Revive Mungatana bid for Cord chiefs to sit in Senate, not streets

Cord Principals Raila Odinga (centre), Kalonzo Musyoka (left) and Moses Wetang'ula hold hands in show of coalition unity at Laico Regency Hotel, Nairobi, on April 9, 2016. PHOTO | JEFF ANGOTE | NATION MEDIA GROUP

What you need to know:

  • Raila Odinga received the support of just under half of voters in March 2013.
  • John McCain went straight from the campaign trail in his unsuccessful run against Obama to the Senate.
  • Ed Miliband and Gordon Brown are still MPs after losing elections in Britain.
  • If Raila had been a member of the Upper House, it is possible that he would have found a way to manoeuvre to make his case for electoral reforms within the formal political institutions.

Danson Mungatana was right and everyone else was wrong. Twice in the space of about a year in mid June 2011 and in August 2012, he brought an amendment to Parliament on the nation’s electoral laws.

The premise on which he argued passionately on the floor of Parliament was this: It will be a mistake if a presidential candidate who goes around the country and gets the support of a huge proportion of voters is subsequently cast into the political wilderness for five years simply because they came second or third.

Mungatana had made the same case during the negotiations over the new constitution in Naivasha and failed to convince the various legal experts and the politicians present who could not foresee the pitfalls in the proposal to leave major presidential candidates in the cold.

His concerns are now playing out. Raila Odinga received the support of just under half of voters in March 2013.

But when Uhuru Kenyatta emerged as President, the leader of the Opposition, a man with a formidable support base and the backing of at least half of the nation’s old provinces, was left with absolutely no formal role to play in the nation’s official political institutions.

Kalonzo Musyoka, his running mate, was thrust into the same position as was Musalia Mudavadi, who also garnered a substantial number of votes.

The theoretical argument against allowing politicians to run for two offices at the same time was that you want to have only serious presidential candidates at the ballot and not people who are playing a game of chance.

But that is too puritanical an approach. In most advanced democracies, losing presidential candidates usually have something to fall back on.

John McCain went straight from the campaign trail in his unsuccessful run against Obama to the Senate, where he is a ranking member with many privileges.

Ed Miliband and Gordon Brown are still MPs after losing elections in Britain. The list goes on.

POLITICAL TALENT

Such an approach makes sense because serious presidential candidates will generally have a substantial support base and will also have some measure of political talent which can be used in productive ways in the legislature.

This is the case that Mungatana made and it bears repeating now. The Constitution should be amended to allow presidential candidates who pass a certain threshold of votes to be nominated to the Senate, for example.

If Raila had been a member of the Upper House after the 2013 elections, it is possible that he would have found a way to manoeuvre to make his case for electoral reforms within the formal political institutions. (How short-sighted were those who blocked him from running for the Homa Bay senatorial seat in hindsight?)
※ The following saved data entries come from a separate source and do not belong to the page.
(* ===== verification/Request.v ===== *)
(** * The request data of src/src/protocol.rs and src/src/catalog.rs

    One module per Rust struct or enum, with the source's field and variant
    names.  Strings are UTF-8 byte lists, [usize]/[u32]/[u8] are [N], floats are
    their bit patterns ([Bytes.f32], [Bytes.f64]). *)
From S2P Require Import Prelude.
From S2P Require Import Errors.
From S2P Require Import Bytes.
From S2P Require Import Wire.
Local Open Scope N_scope.

Definition MAX_FIELDS : N := 1024.
Definition MAX_SYNONYM_RULES : N := 1024.
Definition MAX_SYNONYM_REPLACEMENTS : N := 16.
Definition MUTATION_BATCH_HEADER_BYTES : N := 14.
Definition MIN_MUTATION_BATCH_BYTES : N := MUTATION_BATCH_HEADER_BYTES + 10.
Definition MAX_QUERY_TEXT_BYTES : N := 64 * 1024.
Definition MAX_QUERY_TERMS : N := 64.
Definition MAX_QUERY_CLAUSES : N := 256.
Definition MAX_CONFIGURED_QUERY_TERMS : N := 1024.
Definition MAX_CONFIGURED_QUERY_CLAUSES : N := 4096.
Definition MAX_EXPRESSION_DEPTH : N := 8.
Definition MAX_CANDIDATE_IDS : N := 1024.
Definition MAX_CANDIDATE_BYTES : N := 1048576.
Definition MAX_SEARCH_WINDOW : N := 10000.
Definition MAX_SEARCH_PAGE_SIZE : N := 10000.
Definition MAX_AUTOCOMPLETE_RESULTS : N := 100.
Definition MAX_SEARCH_REQUEST_BYTES : N := 8388608.
Definition MAX_SEARCH_RESPONSE_BYTES : N := 8388608.
Definition MAX_SEARCH_BUDGET_MILLISECONDS : N := 30000.
Definition MAX_TRACE_RECORDS : N := 100.
Definition MAX_TRACE_SOURCE_BYTES : N := 1048576.
Definition MAX_TRACE_SPANS : N := 1024.
Definition MAX_FUZZY_DISTANCE : N := 2.
Definition MAX_FUZZY_TERMS : N := 16.
Definition MAX_PREFIX_EXPANSIONS : N := 50.
Definition MAX_AGGREGATION_DEPTH : N := 32.

Module FieldConfig.
Record t := mk { name : bytes; weight : f32 }.
End FieldConfig.

Module FilterFieldType.
Inductive t := String | Number | Boolean.
End FilterFieldType.
#[export] Instance FilterFieldType_eq_dec : EqDecision FilterFieldType.t.
Proof. solve_decision. Defined.

Module FilterFieldConfig.
Record t := mk { name : bytes; field_type : FilterFieldType.t }.
End FilterFieldConfig.

Module Limits.
Record t := mk {
  max_query_terms : N; max_query_clauses : N; indexing_threads : N; search_threads : N;
  writer_memory_bytes : N; max_queued_commands : N; max_queued_bytes : N; max_batch_bytes : N }.
End Limits.

Module RuntimeBudgetLimits.
Record t := mk {
  max_resident_indexes : N; max_indexing_threads : N; max_search_threads : N;
  max_writer_memory_bytes : N; max_queued_bytes : N; max_expensive_searches : N }.
End RuntimeBudgetLimits.

Module SynonymRule.
Record t := mk { source : bytes; replacements : list bytes }.
End SynonymRule.

Module EngineIdentityConfig.
Record t := mk {
  index_id : bytes; generation : bytes; fields : list FieldConfig.t; analyzer : bytes;
  stop_words : bool; positions : bool; surface_terms : bool;
  synonyms : list SynonymRule.t; filter_fields : list FilterFieldConfig.t }.
End EngineIdentityConfig.

Module EngineConfig.
Record t := mk { identity : EngineIdentityConfig.t; limits : Limits.t }.
End EngineConfig.

Module NativeOpenConfig.
Record t := mk { path : bytes; engine : EngineConfig.t }.
End NativeOpenConfig.
Module NativeInspectConfig.
Record t := mk { path : bytes; identity : EngineIdentityConfig.t }.
End NativeInspectConfig.
Module NativeResetConfig.
Record t := mk { path : bytes; index_id : bytes }.
End NativeResetConfig.

Module FilterValue.
Inductive t := String (s : bytes) | Number (v : f64) | Boolean (b : bool).
End FilterValue.

Module FilterComparator.
Inductive t := Equals | In | Lt | Le | Gt | Ge | Between | Exists | Missing.
End FilterComparator.
#[export] Instance FilterComparator_eq_dec : EqDecision FilterComparator.t.
Proof. solve_decision. Defined.

Module FilterExpression.
Inductive t :=
| Clause (field : bytes) (comparator : FilterComparator.t) (values : list FilterValue.t)
| And (children : list t)
| Or (children : list t)
| Not (child : t).

Section Ind.
Context (P : t → Prop)
  (HClause : ∀ f c vs, P (Clause f c vs))
  (HAnd : ∀ ch, Forall P ch → P (And ch))
  (HOr : ∀ ch, Forall P ch → P (Or ch))
  (HNot : ∀ c, P c → P (Not c)).
Fixpoint ind (e : t) : P e :=
  let all := fix all (l : list t) : Forall P l :=
    match l with [] => Forall_nil_2 _ | c :: l => Forall_cons_2 _ _ _ (ind c) (all l) end in
  match e with
  | Clause f c vs => HClause f c vs
  | And ch => HAnd ch (all ch)
  | Or ch => HOr ch (all ch)
  | Not c => HNot c (ind c)
  end.
End Ind.
End FilterExpression.

Module Upsert.
Record t := mk {
  id : bytes; version : option bytes; fields : list (bytes * list bytes);
  filters : list (bytes * list FilterValue.t) }.
End Upsert.
Module MutationBatch.
Record t := mk { upserts : list Upsert.t; deletes : list bytes }.
End MutationBatch.

Module SearchMode.
Inductive t := Any | All | Phrase | Prefix | Fuzzy | FuzzyPrefix.
End SearchMode.
#[export] Instance SearchMode_eq_dec : EqDecision SearchMode.t.
Proof. solve_decision. Defined.

Module QueryOptions.
Record t := mk { fuzzy_distance : N; fuzzy_transpositions : bool }.
End QueryOptions.

Module SearchClause.
Record t := mk { text : bytes; mode : SearchMode.t; options : QueryOptions.t; fields : list bytes }.
End SearchClause.

Module SearchExpression.
Inductive t :=
| Clause (clause : SearchClause.t)
| And (children : list t)
| Or (children : list t)
| Not (child : t)
| Boost (boost : f32) (clause : t)
| Optional (required : t) (optional : list t).

Section Ind.
Context (P : t → Prop)
  (HClause : ∀ c, P (Clause c))
  (HAnd : ∀ ch, Forall P ch → P (And ch))
  (HOr : ∀ ch, Forall P ch → P (Or ch))
  (HNot : ∀ c, P c → P (Not c))
  (HBoost : ∀ b c, P c → P (Boost b c))
  (HOptional : ∀ r o, P r → Forall P o → P (Optional r o)).
Fixpoint ind (e : t) : P e :=
  let all := fix all (l : list t) : Forall P l :=
    match l with [] => Forall_nil_2 _ | c :: l => Forall_cons_2 _ _ _ (ind c) (all l) end in
  match e with
  | Clause c => HClause c
  | And ch => HAnd ch (all ch)
  | Or ch => HOr ch (all ch)
  | Not c => HNot c (ind c)
  | Boost b c => HBoost b c (ind c)
  | Optional r o => HOptional r o (ind r) (all o)
  end.
End Ind.
End SearchExpression.

Module SortDirection.
Inductive t := Asc | Desc.
End SortDirection.
Module MissingOrder.
Inductive t := First | Last.
End MissingOrder.
Module SortRequest.
Record t := mk { field : bytes; direction : SortDirection.t; missing : MissingOrder.t }.
End SortRequest.

Module AggregationKind.
Inductive t :=
| Terms (size : N)
| Stats
| Histogram (interval : f64)
| Range (ranges : list (option f64 * option f64)).
End AggregationKind.

Module AggregationRequest.
Inductive t := mk (name field : bytes) (kind : AggregationKind.t) (aggregations : list t).
Definition name (a : t) : bytes := let 'mk n _ _ _ := a in n.
Definition field (a : t) : bytes := let 'mk _ f _ _ := a in f.
Definition kind (a : t) : AggregationKind.t := let 'mk _ _ k _ := a in k.
Definition aggregations (a : t) : list t := let 'mk _ _ _ l := a in l.

Section Ind.
Context (P : t → Prop) (Hmk : ∀ n f k l, Forall P l → P (mk n f k l)).
Fixpoint ind (a : t) : P a :=
  let all := fix all (l : list t) : Forall P l :=
    match l with [] => Forall_nil_2 _ | c :: l => Forall_cons_2 _ _ _ (ind c) (all l) end in
  match a with mk n f k l => Hmk n f k l (all l) end.
End Ind.
End AggregationRequest.

Module SearchBoundary.
Record t := mk { snapshot : bytes; score : f32; id : bytes }.
End SearchBoundary.

Module SearchRequest.
Record t := mk {
  sort : option (list SortRequest.t); aggregations : list AggregationRequest.t;
  expression : SearchExpression.t; candidate_ids : option (list bytes);
  filter : option FilterExpression.t; offset : N; limit : N; exact_total : bool;
  budget_milliseconds : N; traversal : bool; after : option SearchBoundary.t }.
End SearchRequest.

Module TraceRecord.
Record t := mk { id : bytes; fields : list (bytes * list bytes) }.
End TraceRecord.
Module TraceRequest.
Record t := mk { recovery : bool; search : SearchRequest.t; records : list TraceRecord.t }.
End TraceRequest.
Even some of the less fanatical opposition supporters must know that the issue over the composition of the electoral commission has not got to the level where “people power” is the only remaining alternative.

The commissioners of the Independent Electoral and Boundaries Commission may have grounds for feeling that they are being subjected to a lynch mob but in their hearts of hearts, they must know that they will have to leave office because they cannot possibly preside over the next election with so many inflamed against them.

The question is the mechanics of their removal. Demonstrations where supporters meet with raw power displays by the police and some lose their lives are certainly not worth it.

But such “nuclear” options reflect the frustration that is a natural consequence of being completely exiled from formal political institutions as unsuccessful presidential candidates are under the Constitution.

That should be changed. In West Africa, a culture of consensus across ethnic and political lines in the best African traditions has been cultivated by such institutions as the Council of State, a gathering of prominent and eminent statesmen and women who counsel the head of state.

These individuals, including former heads of state and CJs and representatives of various regions, do not exercise formal power and so cannot come in the way of the implementation of the President’s agenda, but they play a critical role in mediating in times of conflict and bridging differences between various players at key times.

If such an organ existed in Kenya, and certainly if the likes of Raila and Kalonzo and Mudavadi were given a soft landing in the Senate or other places, the country would not be in the position it is in now when people are waging war on social media and in the streets over an issue which is little more than a tempest in a tiny tea cup.